Directions – Beneath this task are records; print exactly the stretch of them from the line with "cr_warning : string" through the line with "(Z.max 100 minimumSamples", both ends included.

+---+

(* ===== verification/Calibrate.v ===== *)
(** * The calibration of the fees ([calibrate.mjs])

    What settled requests cost: the settlements of the coordinator over a range of
    blocks, as every endpoint gives them, with the fees of their receipts, and the
    prices recommended from them.  The endpoints are parameters, as in the soak
    report, whose reading of options, ranges and percentiles this program repeats.
    The numbers of the report are printed in decimal; writing the file and the time
    of the report are left out. *)

From S2P Require Import Prelude Js Hex CanonicalJson JsonText Vendor Policies OperatorStore ErrorText CommandLine Archiver Readiness SoakReport.

Open Scope Z_scope.

Class CalibrationApi := {
  cal_reserved : nat → string → Z → Z → result Z;             (* reservedPayment of a request at a block *)
  cal_receipt : nat → string → string → result value          (* eth_getTransactionReceipt *)
}.

(** ** Receipts *)

Definition bigintFromRpc (v : value) : option Z :=
  match v with
  | VUndef | VNull => None
  | _ => match to_bigint v with
         | Ok parsed => if 0 <=? parsed then Some parsed else None
         | Throw _ => None
         end
  end.

Record receipt_fees := {
  rf_gasPrice : Z; rf_gasUsed : Z; rf_l1Fee : option Z; rf_transactionFee : Z; rf_l1FeeSource : string
}.
Definition receiptFees (receipt : value) : result receipt_fees :=
  let field k := prop_opt receipt k in
  _ ← require (truthy receipt && bool_decide (bigintFromRpc (field "status") = Some 1))
        "settlement receipt is missing or unsuccessful";
  let unavailable := "receipt gas fields are unavailable" in
  let gasPrice := bigintFromRpc (nullish (field "effectiveGasPrice") (field "gasPrice")) in
  let gasUsed := bigintFromRpc (field "gasUsed") in
  gasPrice ← from_option_or unavailable gasPrice;
  gasUsed ← from_option_or unavailable gasUsed;
  let directL1Fee := bigintFromRpc (nullish (field "l1Fee") (field "l1FeeWei")) in
  let gasUsedForL1 := bigintFromRpc (field "gasUsedForL1") in
  _ ← require (match gasUsedForL1 with Some g => g <=? gasUsed | None => true end)
        "receipt gasUsedForL1 exceeds total gasUsed";
  Ok {| rf_gasPrice := gasPrice; rf_gasUsed := gasUsed;
        rf_l1Fee := match directL1Fee with
                    | Some f => Some f
                    | None => (λ g, g * gasPrice) <$> gasUsedForL1
                    end;
        rf_transactionFee := gasUsed * gasPrice;
        rf_l1FeeSource :=
          match directL1Fee, gasUsedForL1 with
          | Some _, _ => "receipt.l1Fee"
          | None, Some _ => "gasUsedForL1*effectiveGasPrice"
          | None, None => "unavailable"
          end |}.

(** The fingerprints of [assertConsensus] are texts with bigints as strings. *)
Definition assertConsensus (values : list value) (label : string) : result unit :=
  let fingerprint := json_text in
  require (forallb (λ v, bool_decide (fingerprint v = fingerprint (default VUndef (head values)))) values)
    ("independent RPC endpoints disagree on " +:+ label).

(** ** Statistics *)

Record fee_distribution := {
  fd_samples : Z; fd_p50 : option Z; fd_p95 : option Z; fd_p99 : option Z; fd_max : option Z
}.
Definition distribution (values : list Z) : fee_distribution := {|
  fd_samples := Z.of_nat (length values); fd_p50 := percentile values 50; fd_p95 := percentile values 95;
  fd_p99 := percentile values 99; fd_max := percentile values 100 |}.

(** The division of bigints rounds to zero. *)
Definition recommendation (v : option Z) (multiplierBps : Z) : option Z :=
  (λ v, Z.quot (v * multiplierBps + 9999) 10000) <$> v.

(** [/^\d+(?:\.\d{1,18})?$/], and the two sides of the point. *)
Definition usd_parts (text : string) : option (list ascii * list ascii) :=
  let '(whole, rest) := span is_digit (chars text) in
  match whole, rest with
  | [], _ => None
  | _, [] => Some (whole, [])
  | _, c :: fraction =>
      if Ascii.eqb c "." && forallb is_digit fraction && (1 <=? length fraction)%nat && (length fraction <=? 18)%nat
      then Some (whole, fraction) else None
  end.
Record decimal_amount := { da_numerator : Z; da_scale : Z }.
Definition usd_decimal (v : value) : result decimal_amount :=
  '(whole, fraction) ← from_option_or "USD inputs must be positive decimal values (up to 18 decimals)"
                         (usd_parts (to_str v));
  numerator ← from_option_or "SyntaxError" (parse_digits 10 (whole ++ fraction));
  _ ← require (negb (numerator =? 0)) "USD inputs must both be positive";
  Ok {| da_numerator := numerator; da_scale := 10 ^ Z.of_nat (length fraction) |}.
Definition minimumFeeFromUsd (target price : value) : result (option Z) :=
  if bool_decide (target = VUndef) && bool_decide (price = VUndef) then Ok None
  else
    usd ← usd_decimal target;
    eth ← usd_decimal price;
    let numerator := da_numerator usd * da_scale eth * 10 ^ 18 in
    let denominator := da_scale usd * da_numerator eth in
    Ok (Some (Z.quot (numerator + denominator - 1) denominator)).

(** ** Settlements *)

Definition settlement_value (e : soak_event) : value :=
  VObj [("hash", VStr (se_transactionHash e)); ("blockHash", VStr (se_blockHash e));
        ("index", VNum (se_index e)); ("topics", VArr (VStr <$> se_topics e)); ("data", VStr (se_data e))].

Record measurement := { ms_reservedPayment : Z; ms_fees : receipt_fees }.
Definition bigint_value (o : option Z) : value := match o with Some z => VBig z | None => VNull end.
Definition measurement_value (m : measurement) : value :=
  let f := ms_fees m in
  VObj [("reservedPayment", VBig (ms_reservedPayment m)); ("gasPrice", VBig (rf_gasPrice f));
        ("gasUsed", VBig (rf_gasUsed f)); ("l1Fee", bigint_value (rf_l1Fee f));
        ("transactionFee", VBig (rf_transactionFee f)); ("l1FeeSource", VStr (rf_l1FeeSource f))].

(** What the loop over the settlements gathers. *)
Record calibration := {
  cb_networkCosts : list Z; cb_totalCharges : list Z; cb_reservedPayments : list Z;
  cb_effectiveGasPrices : list Z; cb_receiptGasUsed : list Z; cb_l1Fees : list Z;
  cb_transactionFees : list Z; cb_l1FeeSources : list (string * Z);
  cb_samples : list (soak_event * receipt_fees);
  cb_reserveViolations : Z; cb_networkCostBelowReceiptFee : Z; cb_operatorPaymentBelowReceiptFee : Z
}.
Definition no_measurements : calibration := {|
  cb_networkCosts := []; cb_totalCharges := []; cb_reservedPayments := []; cb_effectiveGasPrices := [];
  cb_receiptGasUsed := []; cb_l1Fees := []; cb_transactionFees := []; cb_l1FeeSources := []; cb_samples := [];
  cb_reserveViolations := 0; cb_networkCostBelowReceiptFee := 0; cb_operatorPaymentBelowReceiptFee := 0 |}.

Section calibrate.
Context `{Ethers, UrlApi, SoakApi, SettlementArguments, CalibrationApi}.

(** [counter += 1] under a condition. *)
Definition count_if (condition : bool) (counter : Z) : Z := if condition then counter + 1 else counter.
Definition add_sample (c : calibration) (event : soak_event) (m : measurement) : calibration :=
  let f := ms_fees m in
  let networkCost := arg_networkCost event in
  let totalCharge := arg_totalCharge event in
  {| cb_networkCosts := cb_networkCosts c ++ [networkCost];
     cb_totalCharges := cb_totalCharges c ++ [totalCharge];
     cb_reservedPayments := cb_reservedPayments c ++ [ms_reservedPayment m];
     cb_effectiveGasPrices := cb_effectiveGasPrices c ++ [rf_gasPrice f];
     cb_receiptGasUsed := cb_receiptGasUsed c ++ [rf_gasUsed f];
     cb_l1Fees := cb_l1Fees c ++ match rf_l1Fee f with Some x => [x] | None => [] end;
     cb_transactionFees := cb_transactionFees c ++ [rf_transactionFee f];
     cb_l1FeeSources := assoc_set (rf_l1FeeSource f)
       (default 0 (assoc (rf_l1FeeSource f) (cb_l1FeeSources c)) + 1) (cb_l1FeeSources c);
     cb_samples := cb_samples c ++ [(event, f)];
     cb_reserveViolations := count_if (ms_reservedPayment m <? totalCharge) (cb_reserveViolations c);
     cb_networkCostBelowReceiptFee :=
       count_if (networkCost <? rf_transactionFee f) (cb_networkCostBelowReceiptFee c);
     cb_operatorPaymentBelowReceiptFee :=
       count_if (arg_operatorPayment event <? rf_transactionFee f) (cb_operatorPaymentBelowReceiptFee c) |}.

(** [v?.toLowerCase() !== text] *)
Definition optional_lower_differs (v : value) (text : string) : result bool :=
  match v with VUndef | VNull => Ok true | _ => lower_differs (Ok v) text end.

Definition measure (event : soak_event) (toBlock : Z) (url : string) : eff nat measurement :=
  reservedPayment ← call (λ n, cal_reserved n url (arg_requestId event) toBlock);
  rawReceipt ← call (λ n, cal_receipt n url (se_transactionHash event));
  fees ← eff_lift (receiptFees rawReceipt);
  differs ← eff_lift (any_of [
    optional_lower_differs (prop_opt rawReceipt "blockHash") (lower (se_blockHash event));
    optional_lower_differs (prop_opt rawReceipt "transactionHash") (lower (se_transactionHash event))]);
  _ ← eff_require (negb differs) "receipt does not match the settlement event";
  mret {| ms_reservedPayment := reservedPayment; ms_fees := fees |}.

Fixpoint measureEvents (urls : list string) (toBlock : Z) (events : list soak_event) (c : calibration)
    : eff nat calibration :=
  match events with
  | [] => mret c
  | event :: events =>
      measurements ← mapM (measure event toBlock) urls;
      _ ← eff_lift (assertConsensus (measurement_value <$> measurements) "receipt fees and request reserve");
      first ← eff_lift (from_option_or TYPE_ERROR (head measurements));
      measureEvents urls toBlock events (add_sample c event first)
  end.

(** ** The report *)

Record calibration_report := {
  cr_chainId : Z; cr_coordinator : string; cr_urls : list string;
  cr_fromBlock : Z; cr_toBlock : Z; cr_endBlockHash : string; cr_confirmations : Z;
  cr_sufficientSample : bool; cr_minimumSamples : Z;
  cr_distributionsWei : list (string * fee_distribution); cr_receiptGasUsed : fee_distribution;
  cr_calibration : calibration; cr_readyForGovernanceReview : bool;
  cr_maxGasPriceWei : option Z; cr_l1FeeReserveWei : option Z; cr_minimumRequestFeeWei : option Z;
  cr_warning : string
}.

Definition calibrationBlocks (urls : list string) (toBlock : Z) : eff nat (list string) :=
  blocks ← mapM (λ url, call (λ n, sk_block n url toBlock)) urls;
  eff_lift (mapM (λ b, bb_hash <$> from_option_or "calibration boundary block is missing" b) blocks).

Definition readyForGovernanceReview (events : Z) (minimumSamples : Z) (c : calibration) : bool :=
  (Z.max 100 minimumSamples <=? events) && (cb_reserveViolations c =? 0)
  && (Z.of_nat (length (cb_l1Fees c)) =? events) && (cb_operatorPaymentBelowReceiptFee c =? 0).

Definition reportOf (o : value) (urls : list string) (chainId fromBlock toBlock confirmations minimumSamples : Z)
    (endBlockHash : string) (events : Z) (c : calibration) (minimumRequestFeeWei : option Z) : calibration_report := {|
  cr_chainId := chainId; cr_coordinator := lower (to_str (prop_opt o "coordinator")); cr_urls := urls;
  cr_fromBlock := fromBlock; cr_toBlock := toBlock; cr_endBlockHash := endBlockHash;
  cr_confirmations := confirmations; cr_sufficientSample := minimumSamples <=? events;
  cr_minimumSamples := minimumSamples;
  cr_distributionsWei := [
    ("networkCost", distribution (cb_networkCosts c)); ("totalCharge", distribution (cb_totalCharges c));
    ("reservedPayment", distribution (cb_reservedPayments c));
    ("effectiveGasPrice", distribution (cb_effectiveGasPrices c)); ("l1Fee", distribution (cb_l1Fees c));
    ("transactionFee", distribution (cb_transactionFees c))];
  cr_receiptGasUsed := distribution (cb_receiptGasUsed c); cr_calibration := c;
  cr_readyForGovernanceReview := readyForGovernanceReview events minimumSamples c;
  cr_maxGasPriceWei := recommendation (percentile (cb_effectiveGasPrices c) 99) 12500;
  cr_l1FeeReserveWei := recommendation (percentile (cb_l1Fees c) 99) 15000;
  cr_minimumRequestFeeWei := minimumRequestFeeWei;
  cr_warning := if events <? Z.max 100 minimumSamples
                then "sample is below the requested minimum; do not apply these values"
                else "apply only through timelocked governance after human review" |}.

Definition collectReport (o : value) (urls : list string) : eff nat calibration_report :=
  let integer k fallback minimum := positiveInteger (prop_opt o k) k fallback minimum in
  networks ← mapM (λ url, call (λ n, sk_chainId n url)) urls;
  _ ← eff_lift (assertConsensus ((λ c, VStr (print_int c)) <$> networks) "chain ID");
  chainId ← eff_lift (from_option_or TYPE_ERROR (head networks));
  fromBlock ← eff_lift (integer "from-block" VUndef 0);
  heads ← mapM (λ url, call (λ n, sk_blockNumber n url)) urls;
  confirmations ← eff_lift (integer "confirmations" (VNum 12) 1);
  toBlock ← eff_lift (if bool_decide (prop_opt o "to-block" = VUndef) then Ok (list_min heads - confirmations)
                      else integer "to-block" VUndef 0);
  _ ← eff_require (forallb (λ head, toBlock <=? head - confirmations) heads)
        "--to-block has insufficient confirmations on an RPC";
  blockRange ← eff_lift (integer "block-range" (VNum 2000) 1);
  minimumSamples ← eff_lift (integer "minimum-samples" (VNum 100) 1);
  _ ← eff_require (fromBlock <=? toBlock) "--to-block must not be below --from-block";
  boundaries ← calibrationBlocks urls toBlock;
  _ ← eff_lift (assertConsensus (VStr <$> boundaries) "boundary block");
  eventSets ← mapM (λ url, queryInRanges url RequestSettled fromBlock toBlock blockRange) urls;
  _ ← eff_lift (assertConsensus ((λ events, VArr (settlement_value <$> events)) <$> eventSets) "settlements");
  events ← eff_lift (from_option_or TYPE_ERROR (head eventSets));
  c ← measureEvents urls toBlock events no_measurements;
  minimumRequestFeeWei ← eff_lift (minimumFeeFromUsd (prop_opt o "target-minimum-usd") (prop_opt o "eth-usd"));
  finalBoundaries ← mapM (λ url, call (λ n, sk_block n url toBlock)) urls;
  endBlockHash ← eff_lift (from_option_or TYPE_ERROR (head boundaries));
  _ ← eff_require (forallb (λ b : option boundary_block, bool_decide (bb_hash <$> b = Some endBlockHash)) finalBoundaries)
        "calibration boundary changed during collection; rerun after the reorg";
  mret (reportOf o urls chainId fromBlock toBlock confirmations minimumSamples endBlockHash
          (Z.of_nat (length events)) c minimumRequestFeeWei).

Definition calibrate (e : environment) (o : value) : eff nat calibration_report :=
  _ ← eff_require (truthy (prop_opt o "coordinator") && negb (bool_decide (prop_opt o "from-block" = VUndef)))
        "--coordinator and --from-block are required";
  secret ← eff_lift (readSecret e "VRF_RPC_URLS" false);
  rpcUrls ← eff_lift (normalizeRpcUrls
    (VArr ((VStr <$> split_on "," (default "" secret))
           ++ [prop_opt o "rpc-url"; prop_opt o "rpc-url-secondary"]))
    {| minimum := 2; label := "fee calibration"; allowSharedOrigin := false |});
  collectReport o rpcUrls.
End calibrate.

+---+

Response area –
  cr_warning : string
}.

Definition calibrationBlocks (urls : list string) (toBlock : Z) : eff nat (list string) :=
  blocks ← mapM (λ url, call (λ n, sk_block n url toBlock)) urls;
  eff_lift (mapM (λ b, bb_hash <$> from_option_or "calibration boundary block is missing" b) blocks).

Definition readyForGovernanceReview (events : Z) (minimumSamples : Z) (c : calibration) : bool :=
  (Z.max 100 minimumSamples <=? events) && (cb_reserveViolations c =? 0)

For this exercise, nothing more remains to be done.